* TASK TO CARRY OUT: Which lines of the records below contain the word "Hmemory"? Report each of them in full.

(EXERCISE INPUT)

(** The process block of an accepted payload: the three heap figures are
    numbers, and the schema output holds them, converted, under
    process.memory.heap and nothing else under process.memory. *)
Lemma accepted_process_block d :
  s.node_target RequestsDict = EmptyString ->
  (s.Apply schema d).2 = None ->
  exists process memory heap total used limit pout,
    d !! "process" = Some (VDocument process)
    /\ process !! "memory" = Some (VDocument memory)
    /\ memory !! "heap" = Some (VDocument heap)
    /\ heap !! "total_bytes" = Some (VNumber total)
    /\ heap !! "used_bytes" = Some (VNumber used)
    /\ heap !! "size_limit" = Some (VNumber limit)
    /\ (s.Apply schema d).1 !! "process" = Some (FDoc pout)
    /\ pout !! "memory"
       = Some (FDoc (<["heap" :=
                        FDoc (<["size_limit" := FInt (int64_of_float64 limit)]>
                             (<["used_in_bytes" := FInt (int64_of_float64 used)]>
                             (<["total_in_bytes" := FInt (int64_of_float64 total)]> ∅)))]>
                     ∅)).
Proof.
  intros Htarget Hok. pose proof (accepted_entries d Hok) as Hall.
  unfold schemaXPackMonitoring in Hall.
  apply Forall_cons in Hall as [_ Hall]. apply Forall_cons in Hall as [_ Hall].
  apply Forall_cons in Hall as [Hprocess _].
  apply required_Dict_no_error in Hprocess as (process & Hres & Hchild & Hpmap).
  rewrite Resolve_single in Hres by reflexivity.
  apply Forall_cons in Hchild as [_ Hchild].
  apply Forall_cons in Hchild as [Hmemory _].
  apply required_Dict_no_error in Hmemory as (memory & Hres' & Hchild' & Hmmap).
  rewrite Resolve_single in Hres' by reflexivity.
  apply Forall_cons in Hchild' as [Hheap _].
  apply required_Dict_no_error in Hheap as (heap & Hres'' & Hleaves & Hhmap).
  rewrite Resolve_single in Hres'' by reflexivity.
  apply Forall_cons in Hleaves as [Htotal Hleaves].
  apply Forall_cons in Hleaves as [Hused Hleaves].
  apply Forall_cons in Hleaves as [Hlimit _].
  apply required_Int_no_error in Htotal as (total & Htotal & Htmap).
  apply required_Int_no_error in Hused as (used & Hused & Humap).
  apply required_Int_no_error in Hlimit as (limit & Hlimit & Hlmap).
  rewrite Resolve_single in Htotal, Hused, Hlimit by reflexivity.
  eexists process, memory, heap, total, used, limit, _.
  repeat (split; [eassumption|]). split.
  - rewrite Apply_output. unfold s.ApplyTo, schemaXPackMonitoring.
    match goal with
    | |- context [s.apply_schema _ _ (?e1 :: ?e2 :: (?f, ?n) :: ?rest)] =>
        apply (apply_schema_lookup EmptyString d [e1; e2] f n rest)
    end.
    + reflexivity.
    + by rewrite Hpmap.
    + assert (Hreq : entry_head ("requests", RequestsDict) = "requests").
      { unfold entry_head, s.target. cbn [fst snd]. by rewrite Htarget. }
      repeat (apply Forall_cons; split; [try rewrite Hreq; discriminate|]).
      apply Forall_nil_2.
  - match goal with
    | |- context [s.apply_schema ?pfx ?sub (?e1 :: (?f, ?n) :: ?rest)] =>
        pose proof (apply_schema_lookup pfx sub [e1] f n rest s.empty_result
                      "memory" _ eq_refl ltac:(by rewrite Hmmap)) as Hlookup
    end.
    cbn [app] in Hlookup. rewrite Hlookup.
    + do 2 f_equal. walk_output. rewrite Hhmap. literal_keys.
      do 3 f_equal.
      walk_output. rewrite Htmap, Humap, Hlmap. by literal_keys.
    + repeat (apply Forall_cons; split; [discriminate|]). apply Forall_nil_2.
Qed.

(** X5: a payload the schema accepts has an os document with a load
    document of three numbers, a memory document of three numbers and a
    number uptime_ms; the os block of the output holds exactly these, the
    loads as floats, the memory figures as integers under total_in_bytes,
    free_in_bytes and used_in_bytes, and the uptime under uptime_in_millis. *)
Theorem accepted_os_block d :
  s.node_target RequestsDict = EmptyString ->
  (s.Apply schema d).2 = None ->
  exists os load memory l1 l5 l15 total free used uptime,
    d !! "os" = Some (VDocument os)
    /\ os !! "load" = Some (VDocument load)
    /\ load !! "1m" = Some (VNumber l1)
    /\ load !! "5m" = Some (VNumber l5)
    /\ load !! "15m" = Some (VNumber l15)
    /\ os !! "memory" = Some (VDocument memory)
    /\ memory !! "total_bytes" = Some (VNumber total)
    /\ memory !! "free_bytes" = Some (VNumber free)
    /\ memory !! "used_bytes" = Some (VNumber used)
    /\ os !! "uptime_ms" = Some (VNumber uptime)
    /\ (s.Apply schema d).1 !! "os"
       = Some (FDoc
           (<["uptime_in_millis" := FInt (int64_of_float64 uptime)]>
           (<["memory" :=
               FDoc (<["used_in_bytes" := FInt (int64_of_float64 used)]>
                    (<["free_in_bytes" := FInt (int64_of_float64 free)]>
                    (<["total_in_bytes" := FInt (int64_of_float64 total)]> ∅)))]>
           (<["load" :=
               FDoc (<["15m" := FFloat l15]>
                    (<["5m" := FFloat l5]>
                    (<["1m" := FFloat l1]> ∅)))]> ∅)))).
Proof.
  intros Htarget Hok. pose proof (accepted_entries d Hok) as Hall.
  unfold schemaXPackMonitoring in Hall.
  apply Forall_cons in Hall as [_ Hall]. apply Forall_cons in Hall as [Hos _].
  apply required_Dict_no_error in Hos as (os & Hres & Hchild & Hosmap).
  rewrite Resolve_single in Hres by reflexivity.
  apply Forall_cons in Hchild as [Hload Hchild].
  apply Forall_cons in Hchild as [Hmemory Hchild].
  apply Forall_cons in Hchild as [Huptime _].
  apply required_Dict_no_error in Hload as (load & Hload & Hloads & Hloadmap).
  apply required_Dict_no_error in Hmemory as (memory & Hmemory & Hfigures & Hmemmap).
  apply required_Int_no_error in Huptime as (uptime & Huptime & Hupmap).
  apply Forall_cons in Hloads as [H1 Hloads].
  apply Forall_cons in Hloads as [H5 Hloads].
  apply Forall_cons in Hloads as [H15 _].
  apply required_Float_no_error in H1 as (l1 & H1 & H1map).
  apply required_Float_no_error in H5 as (l5 & H5 & H5map).
  apply required_Float_no_error in H15 as (l15 & H15 & H15map).
  apply Forall_cons in Hfigures as [Htotal Hfigures].
  apply Forall_cons in Hfigures as [Hfree Hfigures].
  apply Forall_cons in Hfigures as [Hused _].
  apply required_Int_no_error in Htotal as (total & Htotal & Htotalmap).
  apply required_Int_no_error in Hfree as (free & Hfree & Hfreemap).
  apply required_Int_no_error in Hused as (used & Hused & Husedmap).
  rewrite Resolve_single in Hload, Hmemory, Huptime, H1, H5, H15, Htotal, Hfree, Hused
    by reflexivity.
  exists os, load, memory, l1, l5, l15, total, free, used, uptime.
  repeat (split; [assumption|]).
  rewrite Apply_output. unfold s.ApplyTo, schemaXPackMonitoring.
  match goal with
  | |- context [s.apply_schema _ _ (?e1 :: (?f, ?n) :: ?rest)] =>
      pose proof (apply_schema_lookup EmptyString d [e1] f n rest s.empty_result
                    "os" _ eq_refl ltac:(by rewrite Hosmap)) as Hlookup
  end.
  cbn [app] in Hlookup. rewrite Hlookup.
  - do 2 f_equal. walk_output. rewrite Hloadmap, Hmemmap, Hupmap. literal_keys.
    assert (Hm : forall pfx,
              s.map_node pfx (c.Int "total_bytes" []) memory
                = (Some (FInt (int64_of_float64 total)), [])
              /\ s.map_node pfx (c.Int "free_bytes" []) memory
                = (Some (FInt (int64_of_float64 free)), [])
              /\ s.map_node pfx (c.Int "used_bytes" []) memory
                = (Some (FInt (int64_of_float64 used)), [])).
    { intros pfx. unfold c.Int. rewrite !map_node_Leaf, !Resolve_single by reflexivity.
      by rewrite Htotal, Hfree, Hused. }
    repeat f_equal; walk_output.
    + destruct (Hm (join_path (join_path "" "os") "memory")) as (-> & -> & ->).
      by literal_keys.
    + rewrite H1map, H5map, H15map. by literal_keys.
  - assert (Hreq : entry_head ("requests", RequestsDict) = "requests").
    { unfold entry_head, s.target. cbn [fst snd]. by rewrite Htarget. }
    repeat (apply Forall_cons; split; [try rewrite Hreq; discriminate|]).
    apply Forall_nil_2.
Qed.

(End EXERCISE INPUT)

* ANSWER:
  apply Forall_cons in Hchild as [Hmemory _].
  apply required_Dict_no_error in Hmemory as (memory & Hres' & Hchild' & Hmmap).
  apply Forall_cons in Hchild as [Hmemory Hchild].
  apply required_Dict_no_error in Hmemory as (memory & Hmemory & Hfigures & Hmemmap).
  rewrite Resolve_single in Hload, Hmemory, Huptime, H1, H5, H15, Htotal, Hfree, Hused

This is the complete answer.